**Saved data entries**:
____________
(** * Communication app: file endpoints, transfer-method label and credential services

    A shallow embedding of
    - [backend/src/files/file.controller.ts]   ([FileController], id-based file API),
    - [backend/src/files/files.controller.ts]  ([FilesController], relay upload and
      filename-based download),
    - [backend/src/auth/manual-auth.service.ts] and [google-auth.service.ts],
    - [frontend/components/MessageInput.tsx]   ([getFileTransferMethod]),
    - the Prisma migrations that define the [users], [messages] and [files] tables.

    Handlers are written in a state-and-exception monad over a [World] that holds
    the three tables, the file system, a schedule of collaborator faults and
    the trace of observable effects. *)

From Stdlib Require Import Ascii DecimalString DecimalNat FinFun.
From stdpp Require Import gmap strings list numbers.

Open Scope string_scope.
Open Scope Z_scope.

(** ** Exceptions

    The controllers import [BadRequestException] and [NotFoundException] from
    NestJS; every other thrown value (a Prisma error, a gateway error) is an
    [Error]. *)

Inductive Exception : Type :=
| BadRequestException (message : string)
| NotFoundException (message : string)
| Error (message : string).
____________
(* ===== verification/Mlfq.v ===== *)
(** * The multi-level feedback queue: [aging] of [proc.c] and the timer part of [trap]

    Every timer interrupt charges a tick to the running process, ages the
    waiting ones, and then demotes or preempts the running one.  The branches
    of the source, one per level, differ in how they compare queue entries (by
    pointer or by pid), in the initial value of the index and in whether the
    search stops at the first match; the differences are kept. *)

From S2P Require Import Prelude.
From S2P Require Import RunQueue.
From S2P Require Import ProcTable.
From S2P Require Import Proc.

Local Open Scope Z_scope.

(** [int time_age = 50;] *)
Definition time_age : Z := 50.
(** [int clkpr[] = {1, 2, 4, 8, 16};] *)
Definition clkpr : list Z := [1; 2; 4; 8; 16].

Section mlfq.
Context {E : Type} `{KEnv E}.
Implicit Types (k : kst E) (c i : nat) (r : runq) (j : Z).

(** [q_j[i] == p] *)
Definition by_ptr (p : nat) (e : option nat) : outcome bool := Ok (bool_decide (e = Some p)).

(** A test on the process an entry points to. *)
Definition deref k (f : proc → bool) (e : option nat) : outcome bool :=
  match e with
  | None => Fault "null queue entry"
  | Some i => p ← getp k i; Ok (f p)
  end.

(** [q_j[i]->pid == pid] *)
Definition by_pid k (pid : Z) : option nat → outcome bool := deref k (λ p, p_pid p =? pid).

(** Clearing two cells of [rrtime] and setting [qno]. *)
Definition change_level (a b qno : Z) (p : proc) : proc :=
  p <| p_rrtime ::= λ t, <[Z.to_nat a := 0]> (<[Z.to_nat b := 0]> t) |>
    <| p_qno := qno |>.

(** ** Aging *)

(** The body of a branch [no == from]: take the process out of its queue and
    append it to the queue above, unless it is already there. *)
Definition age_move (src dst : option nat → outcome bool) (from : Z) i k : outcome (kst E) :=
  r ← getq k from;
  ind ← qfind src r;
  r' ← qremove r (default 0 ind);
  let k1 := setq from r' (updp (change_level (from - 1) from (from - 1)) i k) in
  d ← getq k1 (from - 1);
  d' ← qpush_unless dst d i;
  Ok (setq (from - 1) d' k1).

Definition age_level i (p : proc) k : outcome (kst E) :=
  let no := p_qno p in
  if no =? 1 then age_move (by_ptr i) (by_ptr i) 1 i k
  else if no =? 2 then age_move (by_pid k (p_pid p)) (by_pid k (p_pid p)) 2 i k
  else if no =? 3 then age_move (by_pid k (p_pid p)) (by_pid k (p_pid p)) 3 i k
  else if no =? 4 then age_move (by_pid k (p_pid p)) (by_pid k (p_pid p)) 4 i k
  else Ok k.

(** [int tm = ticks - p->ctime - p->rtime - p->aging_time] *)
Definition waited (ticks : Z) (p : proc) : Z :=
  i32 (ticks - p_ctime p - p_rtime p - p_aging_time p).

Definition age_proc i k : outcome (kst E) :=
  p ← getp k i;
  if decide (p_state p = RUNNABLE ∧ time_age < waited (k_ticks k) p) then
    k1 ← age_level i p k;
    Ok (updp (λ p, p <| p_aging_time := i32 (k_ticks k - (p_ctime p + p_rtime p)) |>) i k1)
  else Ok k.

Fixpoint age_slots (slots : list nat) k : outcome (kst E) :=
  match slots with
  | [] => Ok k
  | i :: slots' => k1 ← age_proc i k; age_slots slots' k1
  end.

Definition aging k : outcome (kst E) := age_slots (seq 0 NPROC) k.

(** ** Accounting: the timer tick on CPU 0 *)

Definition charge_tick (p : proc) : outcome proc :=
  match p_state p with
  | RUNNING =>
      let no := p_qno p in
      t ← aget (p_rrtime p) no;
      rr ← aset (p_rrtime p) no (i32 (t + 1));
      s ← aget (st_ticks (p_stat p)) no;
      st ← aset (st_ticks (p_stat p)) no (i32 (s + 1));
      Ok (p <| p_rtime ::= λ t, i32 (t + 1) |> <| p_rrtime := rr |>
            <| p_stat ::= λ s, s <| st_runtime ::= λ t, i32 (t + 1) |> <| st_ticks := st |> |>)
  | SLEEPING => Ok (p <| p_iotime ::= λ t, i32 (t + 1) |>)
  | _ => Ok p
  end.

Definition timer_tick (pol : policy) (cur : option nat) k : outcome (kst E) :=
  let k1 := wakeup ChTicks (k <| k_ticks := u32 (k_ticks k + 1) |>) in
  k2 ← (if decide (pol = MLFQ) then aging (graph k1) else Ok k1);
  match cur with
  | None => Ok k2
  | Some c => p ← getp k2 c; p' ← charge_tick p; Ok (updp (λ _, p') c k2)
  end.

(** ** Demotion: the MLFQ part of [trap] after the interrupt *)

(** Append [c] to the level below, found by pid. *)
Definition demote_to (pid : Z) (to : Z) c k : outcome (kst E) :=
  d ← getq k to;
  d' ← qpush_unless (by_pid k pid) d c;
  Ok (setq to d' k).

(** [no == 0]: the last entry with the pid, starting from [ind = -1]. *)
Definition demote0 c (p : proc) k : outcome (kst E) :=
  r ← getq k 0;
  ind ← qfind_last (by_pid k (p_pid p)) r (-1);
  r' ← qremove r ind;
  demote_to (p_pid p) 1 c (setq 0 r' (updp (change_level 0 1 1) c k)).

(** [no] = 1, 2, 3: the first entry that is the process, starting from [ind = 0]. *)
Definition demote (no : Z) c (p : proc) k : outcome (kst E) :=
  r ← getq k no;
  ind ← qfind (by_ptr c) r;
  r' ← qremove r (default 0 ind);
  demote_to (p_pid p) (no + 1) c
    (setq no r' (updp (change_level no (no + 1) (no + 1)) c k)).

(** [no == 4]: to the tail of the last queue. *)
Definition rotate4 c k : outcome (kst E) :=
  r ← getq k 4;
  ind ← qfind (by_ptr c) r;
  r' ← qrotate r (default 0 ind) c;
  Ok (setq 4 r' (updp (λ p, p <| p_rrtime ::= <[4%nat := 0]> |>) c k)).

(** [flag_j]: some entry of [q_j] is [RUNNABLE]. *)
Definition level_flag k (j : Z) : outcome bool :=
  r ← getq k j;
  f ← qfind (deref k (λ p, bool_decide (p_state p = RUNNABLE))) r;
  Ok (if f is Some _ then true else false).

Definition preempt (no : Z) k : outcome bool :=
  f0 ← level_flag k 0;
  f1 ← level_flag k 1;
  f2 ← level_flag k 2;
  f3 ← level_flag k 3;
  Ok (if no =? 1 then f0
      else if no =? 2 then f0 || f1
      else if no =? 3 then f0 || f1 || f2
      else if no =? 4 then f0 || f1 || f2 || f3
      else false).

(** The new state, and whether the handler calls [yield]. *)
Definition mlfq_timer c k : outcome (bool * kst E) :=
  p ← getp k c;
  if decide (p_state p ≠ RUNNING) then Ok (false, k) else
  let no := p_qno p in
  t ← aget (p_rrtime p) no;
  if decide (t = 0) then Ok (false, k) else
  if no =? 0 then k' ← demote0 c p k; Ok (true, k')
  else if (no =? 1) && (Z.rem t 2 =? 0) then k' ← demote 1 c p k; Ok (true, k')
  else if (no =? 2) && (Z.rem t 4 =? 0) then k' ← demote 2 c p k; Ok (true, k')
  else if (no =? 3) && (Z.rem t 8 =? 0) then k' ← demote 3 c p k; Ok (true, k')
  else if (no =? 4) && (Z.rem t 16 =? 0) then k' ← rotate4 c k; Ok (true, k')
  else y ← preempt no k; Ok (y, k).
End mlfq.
____________
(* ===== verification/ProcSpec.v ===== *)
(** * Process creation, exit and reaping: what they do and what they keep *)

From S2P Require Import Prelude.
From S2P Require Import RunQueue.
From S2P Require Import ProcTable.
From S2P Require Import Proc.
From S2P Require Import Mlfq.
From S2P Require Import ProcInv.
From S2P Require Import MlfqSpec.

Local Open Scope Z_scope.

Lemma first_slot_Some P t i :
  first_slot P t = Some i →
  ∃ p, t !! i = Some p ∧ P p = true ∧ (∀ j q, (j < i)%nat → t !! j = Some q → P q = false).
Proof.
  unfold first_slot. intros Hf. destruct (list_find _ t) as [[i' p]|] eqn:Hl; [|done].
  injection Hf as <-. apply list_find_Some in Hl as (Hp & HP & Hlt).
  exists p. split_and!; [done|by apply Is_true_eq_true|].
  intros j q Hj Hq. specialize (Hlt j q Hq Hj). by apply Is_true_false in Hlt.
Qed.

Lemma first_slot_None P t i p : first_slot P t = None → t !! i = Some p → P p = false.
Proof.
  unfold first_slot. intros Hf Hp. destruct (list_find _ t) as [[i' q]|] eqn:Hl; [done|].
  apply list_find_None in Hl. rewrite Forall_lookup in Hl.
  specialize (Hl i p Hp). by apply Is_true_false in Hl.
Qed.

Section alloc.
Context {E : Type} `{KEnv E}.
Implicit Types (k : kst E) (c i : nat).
____________
**How to complete this task**:
Write out exactly the lines above from the line with "match p_state p with" through the line with "let k1 := wakeup", both of them included, and leave out all other lines.

**Expected answer**:
  match p_state p with
  | RUNNING =>
      let no := p_qno p in
      t ← aget (p_rrtime p) no;
      rr ← aset (p_rrtime p) no (i32 (t + 1));
      s ← aget (st_ticks (p_stat p)) no;
      st ← aset (st_ticks (p_stat p)) no (i32 (s + 1));
      Ok (p <| p_rtime ::= λ t, i32 (t + 1) |> <| p_rrtime := rr |>
            <| p_stat ::= λ s, s <| st_runtime ::= λ t, i32 (t + 1) |> <| st_ticks := st |> |>)
  | SLEEPING => Ok (p <| p_iotime ::= λ t, i32 (t + 1) |>)
  | _ => Ok p
  end.

Definition timer_tick (pol : policy) (cur : option nat) k : outcome (kst E) :=
  let k1 := wakeup ChTicks (k <| k_ticks := u32 (k_ticks k + 1) |>) in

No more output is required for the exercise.